=== Material for this task ===

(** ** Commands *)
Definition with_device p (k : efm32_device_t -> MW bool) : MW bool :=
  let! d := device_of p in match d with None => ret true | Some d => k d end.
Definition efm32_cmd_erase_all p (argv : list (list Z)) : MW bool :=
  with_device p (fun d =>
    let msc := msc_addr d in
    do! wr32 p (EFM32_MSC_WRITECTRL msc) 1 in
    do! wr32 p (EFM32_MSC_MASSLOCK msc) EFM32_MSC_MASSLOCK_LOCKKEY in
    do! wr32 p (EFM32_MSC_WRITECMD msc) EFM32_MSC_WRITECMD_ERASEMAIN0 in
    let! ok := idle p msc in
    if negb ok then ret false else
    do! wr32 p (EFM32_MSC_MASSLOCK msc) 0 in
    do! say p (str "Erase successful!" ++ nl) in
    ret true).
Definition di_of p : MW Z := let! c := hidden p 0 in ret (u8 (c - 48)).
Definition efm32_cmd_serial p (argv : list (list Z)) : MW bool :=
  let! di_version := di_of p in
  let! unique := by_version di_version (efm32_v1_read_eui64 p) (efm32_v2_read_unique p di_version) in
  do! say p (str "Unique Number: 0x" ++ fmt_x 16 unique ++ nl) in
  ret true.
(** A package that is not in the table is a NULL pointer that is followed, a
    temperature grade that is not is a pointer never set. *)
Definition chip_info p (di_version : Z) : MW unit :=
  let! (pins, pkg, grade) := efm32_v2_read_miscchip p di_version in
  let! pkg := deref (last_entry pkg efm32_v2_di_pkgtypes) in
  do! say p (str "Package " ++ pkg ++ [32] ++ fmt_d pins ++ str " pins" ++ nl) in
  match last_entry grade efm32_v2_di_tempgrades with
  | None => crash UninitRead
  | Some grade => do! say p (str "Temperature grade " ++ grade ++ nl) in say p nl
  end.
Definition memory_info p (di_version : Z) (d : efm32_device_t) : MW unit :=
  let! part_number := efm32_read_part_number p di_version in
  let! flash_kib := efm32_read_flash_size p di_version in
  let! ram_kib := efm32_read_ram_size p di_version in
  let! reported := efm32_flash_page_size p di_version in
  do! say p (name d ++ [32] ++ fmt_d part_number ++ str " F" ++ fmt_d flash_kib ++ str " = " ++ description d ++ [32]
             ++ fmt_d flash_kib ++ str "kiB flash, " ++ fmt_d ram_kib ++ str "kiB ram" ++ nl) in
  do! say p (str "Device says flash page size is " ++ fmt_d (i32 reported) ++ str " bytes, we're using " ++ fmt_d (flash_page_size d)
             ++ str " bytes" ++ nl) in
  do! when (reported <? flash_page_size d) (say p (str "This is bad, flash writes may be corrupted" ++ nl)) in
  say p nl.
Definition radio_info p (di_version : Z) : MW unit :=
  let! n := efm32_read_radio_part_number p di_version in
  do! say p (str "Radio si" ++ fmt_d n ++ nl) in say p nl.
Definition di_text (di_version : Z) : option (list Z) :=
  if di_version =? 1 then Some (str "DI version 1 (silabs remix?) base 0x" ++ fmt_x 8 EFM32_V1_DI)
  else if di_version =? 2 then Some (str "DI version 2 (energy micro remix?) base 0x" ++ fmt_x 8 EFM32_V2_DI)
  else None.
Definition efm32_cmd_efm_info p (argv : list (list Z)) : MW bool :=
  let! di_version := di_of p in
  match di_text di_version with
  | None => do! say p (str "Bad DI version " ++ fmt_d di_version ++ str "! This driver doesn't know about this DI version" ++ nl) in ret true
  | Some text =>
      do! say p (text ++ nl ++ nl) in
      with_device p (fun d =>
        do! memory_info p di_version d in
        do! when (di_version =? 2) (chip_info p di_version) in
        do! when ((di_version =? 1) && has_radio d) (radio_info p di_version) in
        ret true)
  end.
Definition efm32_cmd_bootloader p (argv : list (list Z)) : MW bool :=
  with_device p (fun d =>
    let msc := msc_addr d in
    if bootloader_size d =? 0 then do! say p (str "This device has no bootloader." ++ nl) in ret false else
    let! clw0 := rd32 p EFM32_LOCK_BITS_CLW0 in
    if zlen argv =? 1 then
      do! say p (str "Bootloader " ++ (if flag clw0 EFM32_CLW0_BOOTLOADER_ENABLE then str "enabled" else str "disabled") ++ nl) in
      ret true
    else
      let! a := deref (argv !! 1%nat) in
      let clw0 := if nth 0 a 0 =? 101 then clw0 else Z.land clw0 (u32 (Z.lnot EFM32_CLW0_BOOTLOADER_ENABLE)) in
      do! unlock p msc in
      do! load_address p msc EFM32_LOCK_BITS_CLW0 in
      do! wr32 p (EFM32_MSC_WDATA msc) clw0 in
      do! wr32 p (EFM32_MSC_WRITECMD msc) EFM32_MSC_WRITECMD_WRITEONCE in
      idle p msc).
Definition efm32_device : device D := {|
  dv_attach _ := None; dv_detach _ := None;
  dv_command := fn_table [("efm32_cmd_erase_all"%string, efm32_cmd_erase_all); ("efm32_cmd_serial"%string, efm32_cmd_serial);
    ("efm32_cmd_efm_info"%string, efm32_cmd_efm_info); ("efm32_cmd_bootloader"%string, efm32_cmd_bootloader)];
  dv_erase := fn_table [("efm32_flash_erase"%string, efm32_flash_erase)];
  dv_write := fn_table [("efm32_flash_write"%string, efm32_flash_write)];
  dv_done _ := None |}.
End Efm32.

===
=== Material for this task ===

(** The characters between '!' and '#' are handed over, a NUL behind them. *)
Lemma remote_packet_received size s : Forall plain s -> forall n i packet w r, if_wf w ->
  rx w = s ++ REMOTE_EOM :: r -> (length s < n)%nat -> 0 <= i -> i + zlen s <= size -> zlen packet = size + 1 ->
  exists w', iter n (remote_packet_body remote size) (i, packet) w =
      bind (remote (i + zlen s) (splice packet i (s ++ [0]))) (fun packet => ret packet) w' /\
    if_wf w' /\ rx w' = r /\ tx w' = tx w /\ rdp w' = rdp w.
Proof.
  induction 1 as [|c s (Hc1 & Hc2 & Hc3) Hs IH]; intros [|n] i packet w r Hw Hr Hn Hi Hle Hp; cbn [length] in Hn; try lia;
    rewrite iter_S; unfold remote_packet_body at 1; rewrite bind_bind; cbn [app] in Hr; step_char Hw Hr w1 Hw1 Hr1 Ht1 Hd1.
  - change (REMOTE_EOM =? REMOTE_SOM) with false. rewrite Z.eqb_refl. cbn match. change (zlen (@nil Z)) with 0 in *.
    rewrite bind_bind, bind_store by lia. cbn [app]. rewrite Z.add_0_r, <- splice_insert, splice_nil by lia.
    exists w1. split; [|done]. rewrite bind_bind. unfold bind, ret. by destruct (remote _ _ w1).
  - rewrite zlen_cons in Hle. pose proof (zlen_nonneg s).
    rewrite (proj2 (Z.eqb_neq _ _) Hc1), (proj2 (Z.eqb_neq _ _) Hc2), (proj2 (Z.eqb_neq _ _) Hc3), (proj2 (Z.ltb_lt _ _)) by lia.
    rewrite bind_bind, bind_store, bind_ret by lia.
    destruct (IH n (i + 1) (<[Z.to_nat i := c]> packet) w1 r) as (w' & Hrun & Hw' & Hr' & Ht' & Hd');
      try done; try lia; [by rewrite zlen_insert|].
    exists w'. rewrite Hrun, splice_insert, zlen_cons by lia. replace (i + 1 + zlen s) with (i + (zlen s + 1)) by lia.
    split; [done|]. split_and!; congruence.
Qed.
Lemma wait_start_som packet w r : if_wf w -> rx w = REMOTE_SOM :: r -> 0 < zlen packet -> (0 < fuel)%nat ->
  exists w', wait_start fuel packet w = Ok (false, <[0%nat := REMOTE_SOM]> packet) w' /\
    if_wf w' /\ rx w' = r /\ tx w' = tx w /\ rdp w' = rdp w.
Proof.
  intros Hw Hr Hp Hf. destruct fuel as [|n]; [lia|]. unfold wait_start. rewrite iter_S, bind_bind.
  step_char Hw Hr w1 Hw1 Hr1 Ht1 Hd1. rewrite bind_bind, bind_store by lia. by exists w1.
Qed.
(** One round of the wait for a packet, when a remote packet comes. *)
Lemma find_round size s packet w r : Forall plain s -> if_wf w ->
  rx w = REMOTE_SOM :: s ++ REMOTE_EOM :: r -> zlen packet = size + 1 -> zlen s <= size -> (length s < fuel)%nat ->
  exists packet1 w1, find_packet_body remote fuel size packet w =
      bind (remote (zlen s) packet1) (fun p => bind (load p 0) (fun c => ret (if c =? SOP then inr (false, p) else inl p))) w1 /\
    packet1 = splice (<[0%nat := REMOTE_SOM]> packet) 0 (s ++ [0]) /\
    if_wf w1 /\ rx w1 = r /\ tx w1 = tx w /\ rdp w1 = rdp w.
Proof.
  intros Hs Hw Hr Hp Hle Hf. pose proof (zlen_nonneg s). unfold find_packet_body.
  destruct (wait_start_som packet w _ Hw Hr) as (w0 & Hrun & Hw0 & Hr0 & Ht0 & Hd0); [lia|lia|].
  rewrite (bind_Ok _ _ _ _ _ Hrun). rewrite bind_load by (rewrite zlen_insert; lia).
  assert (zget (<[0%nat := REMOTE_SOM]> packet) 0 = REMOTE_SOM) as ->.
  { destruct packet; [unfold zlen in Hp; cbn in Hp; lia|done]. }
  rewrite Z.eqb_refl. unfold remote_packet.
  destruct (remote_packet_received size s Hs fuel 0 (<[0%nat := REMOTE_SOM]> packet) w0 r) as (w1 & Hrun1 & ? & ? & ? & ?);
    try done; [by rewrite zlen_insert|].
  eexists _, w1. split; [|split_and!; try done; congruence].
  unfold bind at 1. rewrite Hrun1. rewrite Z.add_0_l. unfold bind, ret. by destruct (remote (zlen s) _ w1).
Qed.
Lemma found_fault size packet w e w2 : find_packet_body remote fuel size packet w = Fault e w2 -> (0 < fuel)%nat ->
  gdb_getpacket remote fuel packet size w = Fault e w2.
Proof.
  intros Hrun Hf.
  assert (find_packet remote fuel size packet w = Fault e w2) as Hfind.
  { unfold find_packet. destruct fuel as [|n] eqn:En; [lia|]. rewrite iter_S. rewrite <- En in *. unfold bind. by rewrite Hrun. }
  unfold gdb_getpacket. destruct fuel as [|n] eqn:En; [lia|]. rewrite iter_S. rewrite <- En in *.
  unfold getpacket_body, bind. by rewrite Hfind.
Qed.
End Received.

===

Problem to work on: Lines above that contain the string "unit" make up the answer.

Task result:
Definition chip_info p (di_version : Z) : MW unit :=
Definition memory_info p (di_version : Z) (d : efm32_device_t) : MW unit :=
Definition radio_info p (di_version : Z) : MW unit :=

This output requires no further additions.